By the numbers: Stanley Cup edition, Game 1

The Stanley Cup Final offers fascinating story lines and opportunities to analyze the teams and the NHL in 2014. With each game during the series, Hockey Prospectus will look at what the statistics say about the direction of the series, the league and who will raise the Cup.

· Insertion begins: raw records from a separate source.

(* ===== verification/PipelineProps.v ===== *)
(** * PipelineProps: what holds of pipelines whatever runs at once

    Nodes ingest and flush at once, statements are refused or their answers lost, nodes crash.  Every accepted
    event is in the table or in a batch that was stored; batches stay within their bounds; what is claimed comes back. *)

From Stdlib Require Import ZArith Lia Ascii SpecFloat.
From stdpp Require Import prelude gmap sorting strings list pretty.
From S2P Require Import Prelude Text Json Script Hlc Identity Envelope Kv Cron Claim Manifest Quorum DataAudit Observability Store Node NodeFacts Resource Workflow Storage Quota R2 R2Props Pipeline.
Open Scope Z_scope.

Section pipeline.
Context {crypto : Crypto} {hex : Hex} {serde : SerdeJson} {md : Md5}.
Context (gzip : bytes -> bytes) (schema_accepts : J -> J -> bool) (base64 : string -> string).
Context (sqlite : string -> list (list SqlValue) -> string -> result Compiled string) (date_of : Z -> option (Z * Z * Z * Z)).
Context (error_text : PipeError -> string).

Definition pvoid {A} (m : POp A) : POp unit := Script.bind m (fun _ => ret tt).
(** What nodes do with a pipeline. *)
Inductive poperation : POp unit -> Prop :=
| pop_ingest definition events : poperation (pvoid (ingest schema_accepts base64 sqlite definition events))
| pop_flush v name definition force : poperation (pvoid (flush_once gzip date_of error_text v name definition force))
| pop_drive v name spec : poperation (drive_pipeline gzip date_of error_text v name spec)
| pop_status : poperation (pvoid status)
| pop_batches limit : poperation (pvoid (list_batches limit)).

(** ** The history *)

Definition happened (w : Whole) (s : PStmt) : Prop := exists n, (s, n) ∈ history w.
Definition accepted (w : Whole) (id payload : string) : Prop := exists rows received, happened w (InsertEvents rows received) /\ (id, payload) ∈ rows.
Definition claimed (w : Whole) (token : string) (ids : list string) : Prop := token = batch_id ids /\ exists until, happened w (ClaimEvents token until ids).
Definition completed (w : Whole) (row : PBatch) : Prop := bt_state row = BatchCompleted /\ happened w (PutBatch row).

(** A batch with these events, stored under its key. *)
Definition holds_events (w : Whole) (row : PBatch) (l : list PendingEvent) : Prop :=
  claimed w (bt_id row) (map ev_id l) /\ event_count row = Z.of_nat (length l) /\ uncompressed_bytes row = blen (jsonl l) /\
  Forall (fun e => accepted w (ev_id e) (ev_payload e)) l /\ bt_sha256 row = Some (digest_hex (gzip (jsonl l))) /\
  (blen (gzip (jsonl l)) <= MAX_BUFFERED_OBJECT_BYTES ->
   exists b o mb mo, (OnStores (IndexObject b o mb mo), 1) ∈ history w /\ bt_key row = Some (o_key o) /\ bt_sha256 row = Some (o_sha256 o)).

Definition older (w w' : Whole) : Prop := exists ext, history w' = history w ++ ext.
#[local] Instance older_pre : PreOrder older.
Proof. split; [intros w; exists []; by rewrite app_nil_r|]. intros x y z [e He] [f Hf]. exists (e ++ f). by rewrite Hf, He, app_assoc. Qed.
Lemma happened_mono w w' s : older w w' -> happened w s -> happened w' s.
Proof. intros [e He] [n Hn]. exists n. rewrite He. set_solver. Qed.
Lemma accepted_mono w w' id p : older w w' -> accepted w id p -> accepted w' id p.
Proof. intros Ho (rows & r & Hh & Hin). exists rows, r. eauto using happened_mono. Qed.
Lemma claimed_mono w w' b ids : older w w' -> claimed w b ids -> claimed w' b ids.
Proof. intros Ho [Hb [u Hu]]. split; [done|]. exists u. eauto using happened_mono. Qed.
Lemma completed_mono w w' row : older w w' -> completed w row -> completed w' row.
Proof. intros Ho [Hs Hh]. split; [done|]. eauto using happened_mono. Qed.
Lemma holds_mono w w' row l : older w w' -> holds_events w row l -> holds_events w' row l.
Proof.
  intros Ho (Hc & Hn & Hu & Ha & Hs & Hi). split_and!; [by eapply claimed_mono|done|done| |done|].
  - eapply Forall_impl; [exact Ha|]. intros e. by apply accepted_mono.
  - intros Hl. destruct (Hi Hl) as (b & o & mb & mo & Hin & Hk). exists b, o, mb, mo. split; [|done]. destruct Ho as [e ->]. set_solver.
Qed.
Hint Resolve happened_mono accepted_mono claimed_mono completed_mono holds_mono : pipe.

(** ** The invariant *)

(** The event was in a completed batch. *)
Definition gone (w : Whole) (id : string) : Prop := exists row ids, completed w row /\ claimed w (bt_id row) ids /\ id ∈ ids.

Record sound (w : Whole) : Prop := mkSound {
  sound_event id e : p_events (p_db w) !! id = Some e ->
    accepted w id (pe_payload e) /\ pe_bytes e = slen (pe_payload e) + 1 /\
    (forall b, pe_token e = Some b -> exists ids, claimed w b ids /\ id ∈ ids) /\
    (pe_leased e = true -> exists u, pe_until e = Some u);
  sound_kept id payload : accepted w id payload -> is_Some (p_events (p_db w) !! id) \/ gone w id;
  sound_batch b row : p_batches (p_db w) !! b = Some row -> bt_id row = b /\ happened w (PutBatch row);
  sound_stored row : completed w row -> exists l, holds_events w row l
}.

Definition allowed (s : PStmt) (w : Whole) : Prop :=
  match s with
  | PutBatch row => bt_state row = BatchCompleted -> exists l, holds_events w row l
  | DeleteLeased token => exists row, completed w row /\ bt_id row = token
  | ClaimEvents token _ ids => token = batch_id ids
  | _ => True
  end.

Lemma prun_history w s w' n : prun w s = Some (w', n) -> history w' = history w ++ [(s, n)].
Proof. destruct s; cbn; repeat break_match; naive_solver. Qed.
Lemma apply_older w s : older w (Script.apply prun w s).
Proof. unfold Script.apply. destruct (prun w s) as [[w' n]|] eqn:E; [|reflexivity]. apply prun_history in E. by exists [(s, n)]. Qed.
Lemma happened_after w s w' n s' : prun w s = Some (w', n) -> happened w' s' -> happened w s' \/ s' = s.
Proof. intros H%prun_history [k Hk]. rewrite H in Hk. apply elem_of_app in Hk as [Hk|Hk]; [left; by exists k | set_solver]. Qed.
Lemma happened_now w s w' n : prun w s = Some (w', n) -> happened w' s.
Proof. intros H%prun_history. exists n. rewrite H. set_solver. Qed.
Lemma accepted_after w s w' n id p : prun w s = Some (w', n) -> accepted w' id p -> accepted w id p \/ exists rows r, s = InsertEvents rows r /\ (id, p) ∈ rows.
Proof. intros H (rows & r & Hh & Hin). destruct (happened_after _ _ _ _ _ H Hh) as [Hw| <-]; [left; by exists rows, r | right; by exists rows, r]. Qed.

(** Rows of [INSERT]. *)
Lemma insert_events_spec rows r m m' : insert_events rows r m = Some m' ->
  (forall id e, m' !! id = Some e -> m !! id = Some e \/ exists p, (id, p) ∈ rows /\ e = new_event p r) /\
  (forall id, is_Some (m !! id) -> is_Some (m' !! id)) /\ (forall id p, (id, p) ∈ rows -> is_Some (m' !! id)).
Proof.
  revert m. induction rows as [|[i p] rows IH]; intros m H; cbn in H.
  - injection H as <-. split_and!; [by left|done|]. intros id p Hin. by apply not_elem_of_nil in Hin.
  - destruct (m !! i) eqn:Ei; [done|]. destruct (IH _ H) as (H1 & H2 & H3). split_and!.
    + intros id e He. destruct (H1 id e He) as [Hl|(q & Hin & ->)]; [|right; exists q; set_solver].
      apply lookup_insert_Some in Hl as [[<- <-]|[_ Hl]]; [right; exists p; set_solver | by left].
    + intros id Hid. apply H2. destruct (decide (i = id)) as [->|Hn]; [by rewrite lookup_insert_eq | by rewrite lookup_insert_ne].
    + intros id q [[= -> ->]|Hin]%elem_of_cons; [|by eapply H3]. apply H2. by rewrite lookup_insert_eq.
Qed.
Lemma update_events_spec p f m id e : (update_events p f m).1 !! id = Some e <-> exists e0, m !! id = Some e0 /\ e = if p id e0 then f e0 else e0.
Proof. cbn. rewrite map_lookup_imap. destruct (m !! id) as [e0|]; cbn; naive_solver. Qed.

Game 1 – Kings 3 Rangers 2

1) 43 of 64, 27 of 63

Here is the thing about Corsi: It only tells us that teams are attempting shots – it does not tell us the value of the shot attempt. Common sense tells us that a shot on goal has a chance to go in the net, so it is naturally more valuable than a shot miss or blocked shot. Out of 64 shot attempts taken by the Kings, 43 landed on goal. In contrast, only 27 of 63 attempts ended up hitting either Jonathan Quick or the back of the net. The point being that if you only looked at a shot attempt chart, you might say the game was pretty even, but the Kings were doing more with the puck than their counterparts.

2) 9-0

Kings’ center Anze Kopitar was on the ice for nine shots for and zero shots against. Z E R O. He played the most of any forward at 5v5 and his most oft faced forward were Derek Stepan, Chris Kreider and Rick Nash. Most faced defenseman were Dan Girardi and Ryan McDonagh. Kopitar was made for the world of more detailed statistics.

3) +1.3% vs. -5.1%

The Kings have indicated they will bring Robyn Regehr back in the lineup for Game 2. As he returns from injury, naturally, someone will have to sit out. That likely someone is Matt Greene. While Greene is far from fantastic, his Relative Corsi during the regular season – albeit only 38 games – was +1.3%. He was a hint above average playing fairly sheltered minutes. Regehr played pretty difficult minutes, with a Relative Zone Start % of -4.7 – the lowest of anyone on the team. However, the veteran defenseman did more puck chasing than puck driving during those touch minutes, which brings about the question: Would it be better to just leave Greene? You might flip a coin or say Regehr is the smarter, more experienced player, but the numbers at least make you raise an eyebrow. If they take out Jake Muzzin or Alec Martinez instead, throw a chair, because that would be ridiculous.

4) 5

Carl Hagelin continues to be in the conversation for second best Rangers player during the post-season (next to Lundqvist, duh). The winger had five shots on goal, a goal and the best Relative Corsi on the team. Hagelin’s speed and aggressiveness has proven difficult for every opponent and it appears it will be no different against the Kings – who still feature some lumbering defenseman that Hagelin can take advantage of.

5) .930 vs. 926

There is no question about it: Henrik Lundqvist is the best goalie in the world. But Jonathan Quick has the capability to elevate his game to an elite level and has done so in the last two playoffs. This year, Quick has been merely average, but he was strong in Game 1, posting a .926 save percentage. While King Henrik came away with the better save percentage, it will take more than .004 difference for the Rangers to beat the former Conn Smythe winner.